The threat of technology to the workforce is a constant topic of discussion, with many touting AI and robots’ inevitable consumption of jobs. However, while many fret and fight about a takeover, working with, if not quite embracing, this potentiality sheds some positive light on the future of human work. This insightful article from the Harvard Business Review sets out our integral role in this new world, and reminds us that the human brain has always been able to do things that machines never will.

It seems beyond debate: Technology is going to replace jobs, or, more precisely, the people holding those jobs. Few industries, if any, will be untouched.

Knowledge workers will not escape. Recently, the CEO of Deutsche Bank predicted that half of its 97,000 employees could be replaced by robots. One survey revealed that “39% of jobs in the legal sector could be automated in the next 10 years. Separate research has concluded that accountants have a 95% chance of losing their jobs to automation in the future.”
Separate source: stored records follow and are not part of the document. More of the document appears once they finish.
(** X12.  [land] returns true exactly when the identifier is registered and
    its drone is [FLYING] or [TAKING_OFF]; the drone is then [LANDING] with
    the current time as [land_start], where it was, and no other drone
    changes; otherwise the registry is the one given. *)
Theorem land_contract :
  forall drones drone_id now,
  (fst (land drones drone_id now) = true <->
   exists drone, get drones drone_id = Some drone /\
                 (status drone = FLYING \/ status drone = TAKING_OFF)) /\
  (fst (land drones drone_id now) = true ->
   exists drone drone',
     get drones drone_id = Some drone /\
     get (snd (land drones drone_id now)) drone_id = Some drone' /\
     status drone' = LANDING /\ land_start drone' = now /\
     x drone' = x drone /\ y drone' = y drone /\ z drone' = z drone /\
     battery drone' = battery drone /\ target_of drone' = target_of drone /\
     forall other, other <> drone_id ->
       get (snd (land drones drone_id now)) other = get drones other) /\
  (fst (land drones drone_id now) = false -> snd (land drones drone_id now) = drones).
Proof.
  intros drones drone_id now.
  pose proof (land_cases drones drone_id now) as C.
  assert (Accepted :
            forall d, get drones drone_id = Some d ->
            land drones drone_id now
            = (true, modify drones drone_id
                       (fun drone => set_land_start (set_status drone LANDING) now)) ->
            exists drone drone',
              get drones drone_id = Some drone /\
              get (snd (land drones drone_id now)) drone_id = Some drone' /\
              status drone' = LANDING /\ land_start drone' = now /\
              x drone' = x drone /\ y drone' = y drone /\ z drone' = z drone /\
              battery drone' = battery drone /\ target_of drone' = target_of drone /\
              forall other, other <> drone_id ->
                get (snd (land drones drone_id now)) other = get drones other).
  { intros d G E. rewrite E. cbn [snd].
    exists d. eexists. rewrite get_modify_same, G. cbn [option_map].
    split; [ reflexivity | split; [ reflexivity | ] ].
    cbn. repeat split. intros other Hne. now apply get_modify_other. }
  destruct (get drones drone_id) as [d |] eqn:G.
  - destruct (status d) eqn:S;
      try (rewrite C; cbn [fst snd]; repeat split; try discriminate;
           intros (d' & [= <-] & [H | H]); congruence).
    + split; [ | split ].
      * rewrite C. cbn [fst]. split; [ | reflexivity ]. intros _. exists d. auto.
      * intros _. now apply (Accepted d).
      * rewrite C. discriminate.
    + split; [ | split ].
      * rewrite C. cbn [fst]. split; [ | reflexivity ]. intros _. exists d. auto.
      * intros _. now apply (Accepted d).
      * rewrite C. discriminate.
  - rewrite C. cbn [fst snd]. repeat split; try discriminate.
    intros (d & [=] & _).
Qed.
And for those in manufacturing or production companies, the future may arrive even sooner. That same report mentioned the advent of “robotic bricklayers.” Machine learning algorithms are also predicted to replace people responsible for “optical part sorting, automated quality control, failure detection, and improved productivity and efficiency.” Quite simply, machines are better at the job: The National Institute of Standards predicts that “machine learning can improve production capacity by up to 20%” and reduce raw materials waste by 4%.

the catastrophic mistake of ignoring how people will be affected

It is easy to find reports that predict the loss of between 5 and 10 million jobs by 2020. Recently, space and automotive titan Elon Musk said the machine-over-mankind threat was humanity’s “biggest existential threat.” Perhaps that is too dire a reading of the future, but what is important for corporate leaders right now is to avoid the catastrophic mistake of ignoring how people will be affected. Here are four ways to think about the people left behind after the trucks bring in all the new technology.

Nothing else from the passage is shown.